NPR

One man left Kansas for a lifesaving liver transplant — but the problems run deeper

It's harder for people in some Midwestern and Southern states to get liver transplants than it used to be, highlighting inequities in a system that doctors say has always been unfair.
Gary Gray's liver was failing. But doctors told him he might die waiting for a liver transplant, thanks to a policy change that disadvantaged Kansans and people from some other Southern and Midwestern states.

OLATHE, Kansas — Last year, Gary Gray's liver disease got so bad that it began poisoning his mind, sucking him into imaginary conversations with people who weren't there.

At one point, he became convinced that his family had turned their home into a commercial haunted house.

"I kept telling my wife to get all these people out of here," he said. "There weren't people here."

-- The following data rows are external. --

Inductive event :=
| Mount (tab : nat) (innerWidth : Z) (rows : nat) (part : nat * pref)
| Choose (tab : nat) (part : nat * pref) (v : jval) (fresh : bool)   (* [fresh]: an object that is not the shown one *)
| Unmount (tab : nat) (part : nat * pref)
| Leave (tab : nat)
| NewSession (tab : nat)
| Write (storage : nat) (o : other) (text : option string).

(** the dependencies of the effect are compared by [Object.is]: texts, numbers and truth values by what
    they are, lists and objects by which they are *)
Definition changed (w v : jval) (fresh : bool) : bool :=
  negb (bool_decide (w = v)) || match v with VList _ | VObj _ => fresh | _ => false end.

(** the value is drawn, and the effect stores it *)
Definition put (tab : nat) (part : nat * pref) (v : jval) (b : browser) : browser := {|
  storages := <[place tab part.2 := useBrowserStorage_effect stringify (storages b (place tab part.2)) (pref_key part.2) v]> (storages b);
  shown := <[tab := <[part := Some v]> (shown b tab)]> (shown b);
  failed := failed b |}.
Definition with_shown (tab : nat) (s : nat * pref → option jval) (b : browser) : browser :=
  {| storages := storages b; shown := <[tab := s]> (shown b); failed := failed b |}.
Definition with_storage (i : nat) (m : jsmap string) (b : browser) : browser :=
  {| storages := <[i := m]> (storages b); shown := shown b; failed := failed b |}.
(** the tab is empty: left, or torn down by a failure *)
Definition emptied (tab : nat) (broken : bool) (b : browser) : browser :=
  {| storages := storages b; shown := <[tab := λ _, None]> (shown b); failed := <[tab := broken]> (failed b) |}.

Definition step (b : browser) (e : event) : browser :=
  match e with
  | Mount tab width rows part =>
      if failed b tab then b else
      match useBrowserStorage_init parse (storages b (place tab part.2)) (pref_key part.2) (standard width rows part.2) with
      | Some v => put tab part v b
      | None => emptied tab true b
      end
  | Choose tab part v fresh =>
      match shown b tab part with Some w => if changed w v fresh then put tab part v b else b | None => b end
  | Unmount tab part => with_shown tab (<[part := None]> (shown b tab)) b
  | Leave tab => emptied tab false b
  | NewSession tab => with_storage (S tab) [] (emptied tab false b)
  | Write i o (Some text) => with_storage i (jset (taken_key o) text (storages b i)) b
  | Write i o None => with_storage i (jdel (taken_key o) (storages b i)) b
  end.
(** nothing is open yet; the storages hold what earlier visits, or anyone else, left in them *)
Definition opened (st : nat → jsmap string) : browser :=
  {| storages := st; shown := λ _ _, None; failed := λ _, false |}.
Definition new_browser : browser := opened (λ _, []).
Definition run (events : list event) (b : browser) : browser := foldl step b events.

(** re-choosing what is drawn stores nothing: another tab went over to the grid, this one still draws the
    table, and choosing the table here does not bring it back for the next visit *)
Example choice_not_kept :
  let b := run [Mount 0 1600 300 (0%nat, View); Mount 1 1600 300 (0%nat, View);
                Choose 1 (0%nat, View) (VText "grid") true; Choose 0 (0%nat, View) (VText "table") true] new_browser in
  shown b 0%nat (0%nat, View) = Some (VText "table")
  ∧ shown (step b (Mount 2 1600 300 (0%nat, View))) 2%nat (0%nat, View) = Some (VText "grid").
Proof. by vm_compute. Qed.
(** a text that is not JSON takes the page of the tab down, again at every visit *)
Example broken_text :
  let b := opened (λ _, [(storage_key (pref_key Columns), "{"%string)]) in
  let b := run [Mount 0 1600 300 (0%nat, Columns); Leave 0; Mount 0 1600 300 (0%nat, Columns)] b in
  failed b 0%nat = true ∧ shown b 0%nat (0%nat, Columns) = None.
Proof. by vm_compute. Qed.

(** ** The specification: what was chosen last, for everyone or for a tab *)

Record memory := { chosen : nat → pref → option jval; seen : nat → nat * pref → option jval }.
Definition remember (tab : nat) (part : nat * pref) (v : jval) (m : memory) : memory := {|
  chosen := <[place tab part.2 := <[part.2 := Some v]> (chosen m (place tab part.2))]> (chosen m);
  seen := <[tab := <[part := Some v]> (seen m tab)]> (seen m) |}.
Definition spec_step (m : memory) (e : event) : memory :=
  match e with
  | Mount tab width rows part =>
      remember tab part (default (standard width rows part.2) (chosen m (place tab part.2) part.2)) m
  | Choose tab part v fresh =>
      match seen m tab part with Some w => if changed w v fresh then remember tab part v m else m | None => m end
  | Unmount tab part => {| chosen := chosen m; seen := <[tab := <[part := None]> (seen m tab)]> (seen m) |}
  | Leave tab => {| chosen := chosen m; seen := <[tab := λ _, None]> (seen m) |}
  | NewSession tab => {| chosen := <[S tab := λ _, None]> (chosen m); seen := <[tab := λ _, None]> (seen m) |}
  | Write _ _ _ => m
  end.
(** a stored text holds no choice, a choice, or cannot be read; what [parse] reads is what the page itself writes, JSON
    of other shapes is left out of [readable] *)
Definition held (text : option string) : option (option jval) :=
  match text with
  | Some saved => if truthy saved then Some <$> parse saved else Some None
  | None => Some None
  end.
Definition text_of (st : nat → jsmap string) (i : nat) (p : pref) : option string := jget (storage_key (pref_key p)) (st i).
Definition readable (st : nat → jsmap string) : Prop := ∀ tab p, is_Some (held (text_of st (place tab p) p)).
Definition memory_of (st : nat → jsmap string) : memory :=
  {| chosen := λ i p, default None (held (text_of st i p)); seen := λ _ _, None |}.
Definition spec_run (events : list event) (m : memory) : memory := foldl spec_step m events.

(** ** The keys are kept apart *)

Lemma pref_key_inj p q : pref_key p = pref_key q → p = q.
Proof.
  destruct p, q; intros H; repeat match goal with b : bool |- _ => destruct b end;
    cbv [pref_key String.append flag] in H; simplify_eq; done.
Qed.
Lemma storage_key_inj p q : storage_key (pref_key p) = storage_key (pref_key q) → p = q.
Proof. intros H. apply pref_key_inj. cbv [storage_key String.append] in H. by injection H. Qed.
Lemma other_key_ne o p : taken_key o ≠ storage_key (pref_key p).
Proof.
  destruct o, p; repeat match goal with b : bool |- _ => destruct b end;
    intros H; cbv [taken_key storage_key pref_key String.append flag] in H; discriminate H.
Qed.
Lemma stored_text p q v m :
  jget (storage_key (pref_key q)) (useBrowserStorage_effect stringify m (pref_key p) v) =
    if decide (p = q) then Some (stringify v) else jget (storage_key (pref_key q)) m.
Proof.
  unfold useBrowserStorage_effect. destruct (decide (p = q)) as [->|Hne]; [by rewrite jget_jset_eq|].
  rewrite jget_jset_ne; [done|]. intros ?%storage_key_inj. done.
Qed.
Lemma held_stringify v : held (Some (stringify v)) = Some (Some v).
Proof. unfold held. by rewrite stringify_truthy, parse_stringify. Qed.
Lemma init_held m p d :
  useBrowserStorage_init parse m (pref_key p) d = default d <$> held (jget (storage_key (pref_key p)) m).
Proof.
  unfold useBrowserStorage_init, getStorageValue, held. destruct (jget _ m) as [t|]; [|done].
  destruct (truthy t); [|done]. by destruct (parse t).
Qed.

(** ** Refinement *)

Definition agree (b : browser) (m : memory) : Prop :=
  (∀ tab, failed b tab = false) ∧ (∀ tab part, shown b tab part = seen m tab part)
  ∧ ∀ tab p, held (text_of (storages b) (place tab p) p) = Some (chosen m (place tab p) p).
(** the rows of a merged list are those of [Systemd] *)
Lemma records_app_old objs more refs : Forall (λ i, i < length objs) refs → records (objs ++ more) refs = records objs refs.
Proof.
  unfold records. induction 1 as [|i refs Hi _ IH]; [done|]. cbn. rewrite lookup_app_l by done. by rewrite IH.
Qed.
Lemma records_seq objs more : records (objs ++ more) (seq (length objs) (length more)) = more.
Proof.
  unfold records. revert objs. induction more as [|x more IH]; intros objs; [done|]. cbn [length seq].
  change (omap ?f (?i :: ?r)) with (match f i with Some y => y :: omap f r | None => omap f r end).
  cbv beta. rewrite lookup_app_r, Nat.sub_diag by done. cbn. f_equal.
  specialize (IH (objs ++ [x])). rewrite <- app_assoc, length_app in IH. cbn in IH. rewrite Nat.add_1_r in IH. exact IH.
Qed.
Lemma records_app objs a b : records objs (a ++ b) = records objs a ++ records objs b.
Proof. apply omap_app. Qed.
Lemma records_filter (f : SystemdRecord → bool) objs refs : Forall (λ i, i < length objs) refs →
  records objs (List.filter (λ i, match objs !! i with Some r => f r | None => false end) refs) = List.filter f (records objs refs).
Proof.
  unfold records. induction 1 as [|i refs Hi _ IH]; [done|]. cbn. destruct (lookup_lt_is_Some_2 objs i Hi) as [r Hr]. rewrite Hr.
  cbn. destruct (f r); cbn; rewrite ?Hr; by rewrite IH.
Qed.
Lemma merge_refs_records items objs cur : Forall (λ i, i < length objs) cur →
  let m := merge_refs items objs cur in records m.1 m.2 = merge_services items (records objs cur).
Proof.
  intros Hc. destruct items as [|first rest]; [done|]. cbn zeta. unfold merge_refs. cbn [fst snd]. rewrite records_app.
  rewrite records_seq, records_app_old; [|rewrite Forall_forall in *; by intros i [Hi _]%elem_of_filter_bool; apply Hc].
  unfold merge_services. cbv zeta. f_equal. by apply (records_filter (λ item, negb (bool_decide (sv_name item ∈ _)) && (_ - sv_updated item <? 70000)%Z)).
Qed.

(** ** Theorems: the sheet *)

Lemma render_keeps p :
  labels (objects (Systemd.render p)) = labels (objects p) ∧ Systemd.rows (Systemd.render p) = Systemd.rows p
  ∧ isLoading (Systemd.render p) = isLoading p ∧ error (Systemd.render p) = error p.
Proof.
  unfold Systemd.render. destruct (activeService p) as [i|]; [|done]. destruct (state_of_details _) as [n|]; [|done].
  split_and!; try done. cbn. unfold labels. apply list_eq. intros j. rewrite !list_lookup_fmap.
  destruct (decide (j = i)) as [->|Hj]; [|by rewrite list_lookup_alter_ne].
  rewrite list_lookup_alter_eq. by destruct (objects p !! i).
Qed.
(** what an answer makes the sheet show *)
Definition answer_details (a : option more_details + option string) : option more_details := match a with inl d => d | inr _ => None end.
Definition answer_error (a : option more_details + option string) : option string :=
  match a with
  | inl (Some _) => None | inl None => Some "No results found."%string
  | inr m => Some (default "Failed to load service details"%string m)
  end.
Definition sheet_about (s : state) (q : sheet_request) : Prop :=
  match rq_answer q with
  | None => isLoading (the_page s) = true ∧ S (default 0 (pending (the_page s))) = length (asked s) ∧ is_Some (pending (the_page s))
            ∧ known s = None ∧ error (the_page s) = None
  | Some a => isLoading (the_page s) = false ∧ pending (the_page s) = None
              ∧ known s = answer_details a ∧ error (the_page s) = answer_error a
  end.
Definition name_at (s : state) (i : nat) : option string := fst <$> labels (objects (the_page s)) !! i.
(** an open sheet is of one service, and shows what the last request for it has come to *)
Definition sheet_ok (s : state) : Prop :=
  length (asked s) = requests (the_page s) ∧ shown_details (the_page s) = base <$> known s
  ∧ if sheetOpen (the_page s)
    then ∃ i q, activeService (the_page s) = Some i ∧ name_at s i = Some (rq_service q) ∧ last (asked s) = Some q
           ∧ rq_system q = systemId s ∧ sheet_about s q
    else pending (the_page s) = None.
Definition rows_ok (s : state) : Prop := data_ok (labels (objects (the_page s))) (Systemd.rows (the_page s)).
Definition inv (s : state) : Prop := rows_ok s ∧ sheet_ok s.
(* ===== verification/ChartsUi.v ===== *)
(** * What the charts show: [components/charts/], [components/ui/chart.tsx], the charts of
    [components/routes/system.tsx], [cpu-sheet.tsx] and [network-sheet.tsx]

    Every chart as it is handed to the drawing library: its rows, its series with their keys and colours, its axis and
    what its tooltip is made of; the box of the tooltip over a row; the width of the axis, which is measured after
    the labels are drawn; and the memo that keeps a drawing.  The library is an interface: the items it hands to the
    tooltip, and what an array sorted by an inconsistent comparator looks like.  The data behind the charts
    is that of [Charts], [ChartView] and [ChartParts]. *)
From Stdlib Require Import Ascii QArith Qround Lia ZArith Sorting.Sorted.
From stdpp Require Import sorting.
From S2P Require Import AlertHistory Prelude JsValue JsDate Types Utils Charts ChartView ChartParts.
Open Scope Z_scope.

(** ** Charts *)

Inductive color := Theme (n : Z) | Css (text : string) | Hsl (hue : Q) (rest : string).
(** an area or a line; a key that gives nothing leaves a gap *)
Record series (R : Type) := {
  se_name : string; se_color : color; se_opacity : Q; se_dimmed : bool; se_stack : option string; se_order : nat;
  se_key : R → option jsnum }.
Arguments se_name {R} _. Arguments se_color {R} _. Arguments se_opacity {R} _. Arguments se_dimmed {R} _.
Arguments se_stack {R} _. Arguments se_order {R} _. Arguments se_key {R} _ _.
(** an item of the tooltip *)
Record item (R : Type) := { it_name : string; it_value : jsnum; it_order : nat; it_row : R }.
Arguments it_name {R} _. Arguments it_value {R} _. Arguments it_order {R} _. Arguments it_row {R} _.
Inductive y_domain := ZeroTo (top : jsnum) | ZeroAuto | AutoAuto | Pinned.
Record y_axis := { ya_domain : y_domain; ya_count : option nat; ya_tick : Q → string }.
Inductive sorter := ByValue | ByOrder | Always1.
Record plot (R : Type) := {
  ch_lines : bool; ch_data : list R; ch_reverse : bool; ch_axis : option y_axis; ch_series : list (series R);
  ch_sorter : option sorter; ch_filter : string; ch_total : bool; ch_truncate : bool;
  ch_content : string → jsnum → R → string;    (* by the key of the item, its value and its row *)
  ch_legend : option bool }.                    (* whether it is in the order of the series turned round *)
Arguments ch_lines {R} _. Arguments ch_data {R} _. Arguments ch_reverse {R} _. Arguments ch_axis {R} _. Arguments ch_series {R} _.
Arguments ch_sorter {R} _. Arguments ch_filter {R} _. Arguments ch_total {R} _. Arguments ch_truncate {R} _.
Arguments ch_content {R} _ _ _ _. Arguments ch_legend {R} _.

(** ** The drawing library *)

(** the items of a row: those of the series that have a value there *)
Definition valued_items {R} (l : list (series R)) (r : R) : list (item R) :=
  omap (λ s, (λ v, {| it_name := se_name s; it_value := v; it_order := se_order s; it_row := r |}) <$> se_key s r) l.
Class Engine := {
  tooltip_payload : ∀ {R}, list (series R) → R → list (item R);
  constant_sort : ∀ {A}, Q → list A → list A }.
(** what the charts rely on: missing values are left out, and sorting loses nothing, whatever the comparator says *)
Class EngineLaws `(Engine) : Prop := {
  payload_items {R} (l : list (series R)) r : tooltip_payload l r ≡ₚ valued_items l r;
  constant_sort_perm {A} k (l : list A) : constant_sort k l ≡ₚ l }.
Definition reference_engine : Engine := {| tooltip_payload R l r := valued_items l r; constant_sort A k l := l |}.
#[export] Instance reference_engine_laws : EngineLaws reference_engine.
Proof. by split. Qed.

(** ** The tooltip *)

Section Tooltip.
Context `{Engine} `{ShortDateFormat} `{DateParse}.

Gray, who's 64, had a rare autoimmune disease called primary sclerosing cholangitis. It attacks the body's bile ducts, leading to liver failure. He wouldn't live long without a liver transplant.

But despite debilitating symptoms that forced him to retire early and quit his bluegrass band, and turned him into someone his family hardly recognized, he still wasn't nearly sick enough to get a donated liver from the national waiting list.

Gray's doctors say that's partly because of a recent policy change that made it much harder for Kansans to get a lifesaving liver transplant.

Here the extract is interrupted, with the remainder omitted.